Patients receiving etomidate were older, had lower blood pressure before intubation, and were more likely to receive steroids. The two groups were similar in use of vasopressors before intubation and predicted mortality. No differences were detected between groups for in-hospital mortality (37% and 38%), duration of mechanical ventilation, or length of stay in the hospital or intensive care unit. In adjusted regression analysis, there was no association between use of etomidate and mortality.

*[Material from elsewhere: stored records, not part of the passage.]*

(** The index and the files after the loop in terms of the batches that were
    added. *)
Lemma run_ledger (l : list (nat * list string))
    (st0 st : IndexFlatL2 F * gmap string (File F)) :
  1 ≤ W → 1 ≤ Hz → NoDup l.*1 → ix_d st0.1 = W →
  fold_opt (process_batch cfg env rows) st0 l = Some st →
  let L := batch_ledger cfg env rows l in
  ix_d st.1 = W
  ∧ ix_ntotal st.1 = ix_ntotal st0.1 + length (concat (X_batch_of <$> L.*2))
  ∧ ix_xb st.1 = ix_xb st0.1 ++ concat (concat (X_batch_of <$> L.*2))
  ∧ (∀ name, (∀ e, e ∈ L → name ≠ part_filename e.1) → st.2 !! name = st0.2 !! name)
  ∧ (∀ e, e ∈ L →
       st.2 !! part_filename e.1
       = match shard_of env e with
         | Some df => Some (FMeta df)
         | None => st0.2 !! part_filename e.1
         end).
Proof.
  intros HW HH. revert st0. induction l as [|chunk l IH]; intros st0 Hnd Hd Hrun.
  - simpl in Hrun. injection Hrun as <-. simpl.
    rewrite app_nil_r, Nat.add_0_r. repeat split; try done.
    intros e He. by apply elem_of_nil in He.
  - simpl in Hrun. apply NoDup_cons in Hnd as [Hk Hnd].
    destruct (process_batch cfg env rows st0 chunk) as [st1|] eqn:Hstep; [|done].
    simpl in Hrun. unfold process_batch in Hstep.
    destruct (load_fails env chunk.1) eqn:Hlf.
    { injection Hstep as <-. rewrite batch_ledger_skip by by left. by apply IH. }
    destruct (collect_batch_regular cfg rows chunk.2 HW HH) as (acc & Hacc & Hreg).
    rewrite Hacc in Hstep. simpl in Hstep.
    destruct (batch_vectors acc) eqn:Hbv.
    { injection Hstep as <-. rewrite batch_ledger_skip by (right; by exists acc).
      by apply IH. }
    rewrite (batch_ledger_add _ _ acc) by (by rewrite ?Hbv).
    rewrite (index_add_regular cfg _ _ Hreg Hd) in Hstep. simpl in Hstep.
    fold (shard_of env (chunk.1, acc)) in Hstep.
    set (e0 := (chunk.1, acc)) in *.
    assert (Hfresh : ∀ e, e ∈ batch_ledger cfg env rows l →
                          part_filename chunk.1 ≠ part_filename e.1).
    { intros e He%batch_ledger_keys Heq%part_filename_inj. apply Hk. by rewrite Heq. }
    assert (∃ fs1, st1 = ({| ix_d := ix_d st0.1;
                             ix_ntotal := ix_ntotal st0.1 + length (X_batch_of acc);
                             ix_xb := ix_xb st0.1 ++ concat (X_batch_of acc) |}, fs1)
                   ∧ fs1 = match shard_of env e0 with
                           | Some df => <[part_filename chunk.1 := FMeta df]> st0.2
                           | None => st0.2
                           end) as (fs1 & -> & Hfs1).
    { unfold shard_of, e0. simpl.
      destruct (if meta_write_fails env chunk.1 then None else mk_dataframe acc);
        injection Hstep as <-; by eexists. }
    apply IH in Hrun as (I1 & I2 & I3 & I4 & I5); [|done|exact Hd].
    cbn [fst snd ix_d ix_ntotal ix_xb] in I2, I3, I4, I5.
    split; [done|]. rewrite !fmap_cons. change (e0.2) with acc. cbn [concat].
    rewrite length_app, concat_app.
    split; [rewrite I2; lia|]. split; [by rewrite I3, <-app_assoc|].
    split.
    + intros name Hname. rewrite I4 by (intros e He; apply Hname; by right).
      rewrite Hfs1. destruct (shard_of env e0); [|done].
      apply lookup_insert_ne. intros Heq. by apply (Hname e0); [left|].
    + intros e [->|He]%elem_of_cons.
      * change (e0.1) with chunk.1. rewrite I4 by done. rewrite Hfs1.
        destruct (shard_of env e0); [|done]. apply lookup_insert_eq.
      * rewrite I5 by done. destruct (shard_of env e); [done|].
        rewrite Hfs1. destruct (shard_of env e0); [|done].
        apply lookup_insert_ne. by apply Hfresh.
Qed.
End LedgerFacts.

Lemma mapM_default {A B : Type} (f : A → option B) (d : B) (l : list A) :
  Forall (λ x, is_Some (f x)) l → mapM f l = Some ((λ x, default d (f x)) <$> l).
Proof.
  intros Hl. apply mapM_Some. induction Hl as [|x l [y Hy] _ IH]; simpl; [constructor|].
  constructor; [by rewrite Hy|done].
Qed.

Lemma Forall_sublist {A : Type} (P : A → Prop) (l1 l2 : list A) :
  l1 `sublist_of` l2 → Forall P l2 → Forall P l1.
Proof.
  induction 1 as [|x l1 l2 _ IH|x l1 l2 _ IH]; intros Hl; [done| |].
  - apply Forall_cons in Hl as [? ?]. constructor; auto.
  - apply Forall_cons in Hl as [? ?]. auto.
Qed.

Lemma StronglySorted_sublist {A : Type} (R : relation A) (l1 l2 : list A) :
  l1 `sublist_of` l2 → StronglySorted R l2 → StronglySorted R l1.
Proof.
  induction 1 as [|x l1 l2 Hs IH|x l1 l2 _ IH]; intros Hl; [done| |].
  - apply StronglySorted_inv in Hl as [? ?]. constructor; [auto|].
    by eapply Forall_sublist.
  - apply StronglySorted_inv in Hl as [? ?]. auto.
Qed.

Section MergeFacts.
Context {F : Type} `{Num F}.

Lemma glob_parts_NoDup (fs : gmap string (File F)) : NoDup (glob_parts fs).
Proof.
  unfold glob_parts. rewrite merge_sort_Permutation.
  apply NoDup_filter, NoDup_fst_map_to_list.
Qed.

Lemma glob_parts_Sorted (fs : gmap string (File F)) : Sorted String.le (glob_parts fs).
Proof. apply Sorted_merge_sort. apply _. Qed.

(** The files after step 5 when every shard is readable. *)
Lemma merge_metadata_described (fs : gmap string (File F)) :
  (∀ name f, is_part name = true → fs !! name = Some f → ∃ df, f = FMeta df) →
  (∀ name, is_part name = true → merge_metadata fs !! name = None)
  ∧ merge_metadata fs !! META_FILE
    = match glob_parts fs with
      | [] => fs !! META_FILE
      | _ :: _ =>
          Some (FMeta (concat ((λ name, default [] (read_meta fs name))
                                 <$> glob_parts fs)))
      end.
Proof.
  intros Hparts. unfold merge_metadata.
  destruct (glob_parts fs) as [|n0 ns] eqn:Hg.
  - split; [|done]. intros name Hp.
    destruct (fs !! name) as [f|] eqn:Hf; [|done].
    assert (name ∈ glob_parts fs) as Hin by (apply glob_parts_elem; eauto).
    rewrite Hg in Hin. by apply elem_of_nil in Hin.
  - rewrite (mapM_default _ []).
    2:{ apply Forall_forall. intros name Hin. rewrite <-Hg in Hin.
        apply glob_parts_elem in Hin as [Hp [f Hf]].
        destruct (Hparts name f Hp Hf) as [df ->]. unfold read_meta. by rewrite Hf. }
    split.
    + intros name Hp. destruct (decide (name ∈ n0 :: ns)) as [Hin|Hnin].
      * by apply lookup_foldr_delete.
      * rewrite lookup_foldr_delete_not_elem_of by done.
        rewrite lookup_insert_ne by (intros <-; by rewrite is_part_meta in Hp).
        destruct (fs !! name) as [f|] eqn:Hf; [|done].
        exfalso. apply Hnin. rewrite <-Hg. apply glob_parts_elem. eauto.
    + rewrite lookup_foldr_delete_not_elem_of; [apply lookup_insert_eq|].
      rewrite <-Hg. intros [Hp _]%glob_parts_elem. by rewrite is_part_meta in Hp.
Qed.

Lemma clean_start_lookup (fs : gmap string (File F)) (name : string) :
  clean_start fs !! name
  = if is_part name then None else if decide (name = META_FILE) then None else fs !! name.
Proof.
  unfold clean_start. destruct (is_part name) eqn:Hp.
  - apply map_lookup_filter_None. right. intros x _. simpl. congruence.
  - destruct (decide (name = META_FILE)) as [->|Hm].
    + apply map_lookup_filter_None. left. apply lookup_delete_eq.
    + destruct (fs !! name) as [f|] eqn:Hf.
      * apply map_lookup_filter_Some. split; [|done]. by rewrite lookup_delete_ne.
      * apply map_lookup_filter_None. left. by rewrite lookup_delete_ne.
Qed.
End MergeFacts.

McPhee LC et al. Single-dose etomidate is not associated with increased mortality in ICU patients with sepsis: Analysis of a large electronic ICU database. Crit Care Med 2013 Jan 9; [e-pub ahead of print]. (http://dx.doi.org/10.1097/CCM.0b013e318274190d)
Comment
Although patients who received etomidate potentially were at higher risk (older age, hypotension), there was no association between etomidate use and any adverse outcome. The findings are consistent with those from the largest randomized trial of etomidate in critically ill patients (JW Emerg Med Jul 2 2009). A surfeit of very poor literature has led many experts to unadvisedly call for a ban on etomidate, which is one of our most hemodynamically stable induction agents. Perhaps this study, along with the few other well-conducted trials, will finally begin to put this issue to bed. Etomidate is a safe and effective option for rapid sequence induction in septic and critically ill patients.